Problem to work on » Starting from the line containing "triple Inv (getBreaker r)", write out the rest of the entries exactly, through the final line, including nothing else.

Data records »

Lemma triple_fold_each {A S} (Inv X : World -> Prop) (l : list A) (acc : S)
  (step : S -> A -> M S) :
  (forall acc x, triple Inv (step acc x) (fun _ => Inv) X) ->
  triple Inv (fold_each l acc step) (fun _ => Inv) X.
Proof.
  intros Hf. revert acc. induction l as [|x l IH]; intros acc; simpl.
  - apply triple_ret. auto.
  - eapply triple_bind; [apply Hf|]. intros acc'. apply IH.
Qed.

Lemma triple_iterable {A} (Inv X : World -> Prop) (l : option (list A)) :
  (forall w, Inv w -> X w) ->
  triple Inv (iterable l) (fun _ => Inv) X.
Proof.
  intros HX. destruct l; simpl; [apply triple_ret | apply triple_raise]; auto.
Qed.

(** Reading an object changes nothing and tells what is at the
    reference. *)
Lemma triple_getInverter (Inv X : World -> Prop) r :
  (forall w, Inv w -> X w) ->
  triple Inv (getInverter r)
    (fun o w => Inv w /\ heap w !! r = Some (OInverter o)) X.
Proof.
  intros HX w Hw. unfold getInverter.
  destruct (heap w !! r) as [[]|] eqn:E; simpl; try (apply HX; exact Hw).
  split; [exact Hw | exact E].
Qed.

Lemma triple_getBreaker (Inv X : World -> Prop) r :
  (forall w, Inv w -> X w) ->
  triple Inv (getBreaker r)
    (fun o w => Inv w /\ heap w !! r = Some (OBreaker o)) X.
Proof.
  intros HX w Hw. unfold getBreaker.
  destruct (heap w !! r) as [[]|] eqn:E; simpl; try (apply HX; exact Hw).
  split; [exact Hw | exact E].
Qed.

Exercise solution »
  triple Inv (getBreaker r)
    (fun o w => Inv w /\ heap w !! r = Some (OBreaker o)) X.
Proof.
  intros HX w Hw. unfold getBreaker.
  destruct (heap w !! r) as [[]|] eqn:E; simpl; try (apply HX; exact Hw).
  split; [exact Hw | exact E].
Qed.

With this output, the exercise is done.